You stated "[No one] has any truly authoritative knowledge on when (or if) fissile waste will become a problem".

I informed you that fissile waste is already a big problem at multiple sites across the planet, several US sites and Russian sites more so than anywhere else, and has been a problem for > 50 years.

You're welcome.

> you comparison of envionmental radon issues with the problems posed by storing and managing the waste produced by fission reactors is ... well, I scarely have words for it.

That's clearly a minor aside .. you ignored the 70+ tonnes of plutonium waste at Hanford.

Billions have been spent dealing with it to date and there's much left to do and spend to clean up that one site.

Don't strawman the issue, it's a large problem and there are tomes on the subject filling shelves.

Humans do need to deal with radioactive waste, this includes the large dams of radioactive waste created as a by product of rare earth and lithium processing.


"Problem" in this context did not mean "a challenging engineering issue to be solved by cleverness and skill and determination". It means "shit dying, ecosystems being destroyed, earth and air and water being polluted, bounds not under human control".

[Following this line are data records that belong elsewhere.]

(** * populate_database.py: the shipment ETL pipeline

    A shallow embedding of [main] of [src/populate_database.py].  The script
    is a straight line of pandas calls on three data frames read from CSV
    files, with two [to_sql] appends.  Each pandas call the script uses is
    given a function on a small model of data frames, [main] is the
    composition the source writes, and the properties of the transform
    stage are proved about that composition.

    Modelling boundary.  A data frame is its list of column labels and its
    list of rows, one cell per column.  A cell is an integer, a string, a
    boolean or the missing value (NaN/None) that [read_csv] produces for an
    empty field.  Labels may repeat, as pandas allows after a renaming.
    Of the column dtypes only what [merge] checks on its key columns is
    modelled; floating point cells and the failures of the file system and
    of the storage are outside the model. *)

From Stdlib Require Import String Ascii ZArith Bool Arith Lia List.
From Stdlib Require Import Sorting.Sorted Sorting.Permutation.
Import ListNotations.
Local Open Scope string_scope.
Local Open Scope list_scope.

(** ** Cells, rows and data frames *)

Inductive value : Type :=
| VInt (z : Z)
| VStr (s : string)
| VBool (b : bool)
| VNaN.

Definition Row := list value.

Record DataFrame : Type := mkDF {
  columns : list string;
  rows : list Row
}.

(** Exceptions raised by the pandas calls of the script. *)
Inductive error : Type :=
| KeyError (labels : list string)
| ValueError (label : string)
| MergeError (labels : list string).

Inductive result (A : Type) : Type :=
| Ok (a : A)
| Err (e : error).
Arguments Ok {A} a.
Arguments Err {A} e.

Definition bind {A B : Type} (m : result A) (k : A -> result B) : result B :=
  match m with
  | Ok a => k a
  | Err e => Err e
  end.

Notation "x <- m ;; k" := (bind m (fun x => k))
  (at level 61, m at next level, right associativity).

Definition value_eqb (a b : value) : bool :=
  match a, b with
  | VInt x, VInt y => Z.eqb x y
  | VStr s, VStr t => String.eqb s t
  | VBool x, VBool y => Bool.eqb x y
  | VNaN, VNaN => true
  | _, _ => false
  end.

Definition notna (v : value) : bool :=
  match v with
  | VNaN => false
  | _ => true
  end.

(** ** Column labels *)

Definition has_column (c : string) (cols : list string) : bool :=
  existsb (String.eqb c) cols.

(** All positions that carry label [c], counted from [i]. *)
Fixpoint indices_from (i : nat) (c : string) (cols : list string) : list nat :=
  match cols with
  | [] => []
  | x :: xs =>
      if String.eqb x c then i :: indices_from (S i) c xs
      else indices_from (S i) c xs
  end.

Definition get_loc (c : string) (cols : list string) : list nat :=
  indices_from 0 c cols.

Definition cell_at (i : nat) (r : Row) : value := nth i r VNaN.

(** The cell of row [r] under label [c] (the first column so labelled). *)
Definition cell (df : DataFrame) (r : Row) (c : string) : value :=
  match get_loc c (columns df) with
  | i :: _ => cell_at i r
  | [] => VNaN
  end.

(** ** [DataFrame.rename(columns=mapping)]

    Labels found in the mapping are replaced, the others are kept, and a
    mapping key that names no column is ignored. *)

Fixpoint lookup_label (c : string) (m : list (string * string)) : option string :=
  match m with
  | [] => None
  | (k, v) :: m' => if String.eqb k c then Some v else lookup_label c m'
  end.

Definition rename_label (m : list (string * string)) (c : string) : string :=
  match lookup_label c m with
  | Some c' => c'
  | None => c
  end.

Definition rename (m : list (string * string)) (df : DataFrame) : DataFrame :=
  mkDF (map (rename_label m) (columns df)) (rows df).

(** ** [df[[l1, ..., ln]]]

    Selection by a list of labels.  Every label must name a column, else
    [KeyError] lists the missing ones; a label carried by several columns
    selects all of them. *)

Definition missing_labels (names cols : list string) : list string :=
  filter (fun n => negb (has_column n cols)) names.

Definition take (pos : list nat) (r : Row) : Row :=
  map (fun i => cell_at i r) pos.

Definition getitem (names : list string) (df : DataFrame) : result DataFrame :=
  match missing_labels names (columns df) with
  | [] =>
      let pos := flat_map (fun n => get_loc n (columns df)) names in
      Ok (mkDF (map (fun i => nth i (columns df) "") pos)
               (map (take pos) (rows df)))
  | miss => Err (KeyError miss)
  end.

(** ** [df[label] = scalar]

    An existing column is overwritten in place, a new label is appended as
    the last column. *)

Fixpoint overwrite (cols : list string) (c : string) (v : value) (r : Row) : Row :=
  match cols, r with
  | x :: xs, y :: ys =>
      (if String.eqb x c then v else y) :: overwrite xs c v ys
  | _, _ => r
  end.

Definition setitem (c : string) (v : value) (df : DataFrame) : DataFrame :=
  if has_column c (columns df)
  then mkDF (columns df) (map (overwrite (columns df) c v) (rows df))
  else mkDF (columns df ++ [c]) (map (fun r => r ++ [v]) (rows df)).

(** ** The target schema and the direct mapper (lines 41-49) *)

Definition shipment_columns : list string :=
  ["origin"; "destination"; "product_name"; "quantity"; "on_time";
   "driver_identifier"].

Definition sheet0_mapping : list (string * string) :=
  [("origin_warehouse", "origin");
   ("destination_store", "destination");
   ("product", "product_name");
   ("product_quantity", "quantity")].

Definition sheet0_mapped (sheet0 : DataFrame) : DataFrame :=
  rename sheet0_mapping sheet0.

Definition sheet0_clean (sheet0 : DataFrame) : result DataFrame :=
  getitem shipment_columns (sheet0_mapped sheet0).

(** ** [pd.merge(left, right, on=key)]

    The default inner join.  The key must label a column of both frames
    ([KeyError] otherwise); the key column of the right frame is dropped.
    When both frames have rows, a key column of numbers is not joined with
    a key column of text ([ValueError]).  Rows are paired when their key
    cells are equal (a missing key matches a missing key), in the order of
    the left rows and, for one left row, in the order of the right rows.
    Key cells are compared as cells of one kind: what pandas pairs across
    kinds, once it has turned a boolean key column and a numeric one into
    objects, is outside the model, and the properties that derive the
    joined rows from the sheets take identifier columns of one kind.
    The result has the left columns followed by the remaining right
    columns; a label that both sides carry gets the suffixes [_x] and
    [_y], and [MergeError] is raised when a suffixed label repeats a label
    of its own side. *)

Definition is_int (v : value) : bool :=
  match v with VInt _ => true | _ => false end.

Definition is_bool (v : value) : bool :=
  match v with VBool _ => true | _ => false end.

Definition numeric_cell (v : value) : bool :=
  match v with VInt _ | VNaN => true | _ => false end.

(** A column of dtype int64 or float64: numbers, some possibly missing. *)
Definition numeric_column (cells : list value) : bool :=
  forallb numeric_cell cells.

(** A column of dtype object that pandas infers as text: neither numbers
    nor all booleans, and without an integer cell. *)
Definition text_column (cells : list value) : bool :=
  negb (numeric_column cells) && negb (forallb is_bool cells) &&
  negb (existsb is_int cells).

(** The check of the key columns: skipped when a side has no row. *)
Definition keys_refused (lk rk : list value) : bool :=
  match lk, rk with
  | [], _ => false
  | _, [] => false
  | _ :: _, _ :: _ =>
      (text_column lk && numeric_column rk) ||
      (numeric_column lk && text_column rk)
  end.

Fixpoint remove_at {A : Type} (i : nat) (l : list A) : list A :=
  match i, l with
  | _, [] => []
  | O, _ :: xs => xs
  | S j, x :: xs => x :: remove_at j xs
  end.

Definition renamer (lcols rcols : list string) (sfx c : string) : string :=
  if has_column c lcols && has_column c rcols
  then String.append c sfx else c.

(** [Index.duplicated()]: one flag per label, set when the label occurred
    earlier in the list. *)
Fixpoint duplicated_from (seen l : list string) : list bool :=
  match l with
  | [] => []
  | x :: xs => has_column x seen :: duplicated_from (x :: seen) xs
  end.

Definition duplicated (l : list string) : list bool := duplicated_from [] l.

(** The labels that repeat after suffixing and did not repeat before. *)
Definition suffix_dups (orig renamed : list string) : list string :=
  map fst
    (filter (fun p => fst (snd p) && negb (snd (snd p)))
            (combine renamed (combine (duplicated renamed) (duplicated orig)))).

Definition merge_labels (lcols rcols : list string) : list string :=
  map (renamer lcols rcols "_x") lcols ++ map (renamer lcols rcols "_y") rcols.

Definition merge_dups (lcols rcols : list string) : list string :=
  suffix_dups lcols (map (renamer lcols rcols "_x") lcols) ++
  suffix_dups rcols (map (renamer lcols rcols "_y") rcols).

Definition matches (li ri : nat) (l : Row) (right_rows : list Row) : list Row :=
  filter (fun r => value_eqb (cell_at li l) (cell_at ri r)) right_rows.

Definition join_rows (li ri : nat) (left_rows right_rows : list Row) : list Row :=
  flat_map (fun l => map (fun r => l ++ remove_at ri r)
                         (matches li ri l right_rows))
           left_rows.

Definition merge (left right : DataFrame) (on : string) : result DataFrame :=
  match get_loc on (columns left), get_loc on (columns right) with
  | li :: _, ri :: _ =>
      if keys_refused (map (cell_at li) (rows left))
                      (map (cell_at ri) (rows right))
      then Err (ValueError on)
      else
        let rcols := remove_at ri (columns right) in
        match merge_dups (columns left) rcols with
        | [] => Ok (mkDF (merge_labels (columns left) rcols)
                         (join_rows li ri (rows left) (rows right)))
        | dups => Err (MergeError dups)
        end
  | _, _ => Err (KeyError [on])
  end.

I've been a native english reader for six decades .. your subtextual meaning was not apparent in the comment as written.

Perhaps consider that neither you, nor I, nor anyone else has any truly authoritative knowledge on what is "meant" by third party forum comments and we are all limited to what is clearly written.

If you are truly concerned by the fate of the earth should it become covered in vast tracts of radioactive waste from some yet to be determined mystery source, then perhaps ask yourself could it be worse than when the earth had numerous surface level natural fission reactors?


This certainly is incorrect. Used up fuel can be re-enriched. This isn’t a problem we ever need to solve, because by the time it’s an issue, the waste will have become a viable market product again.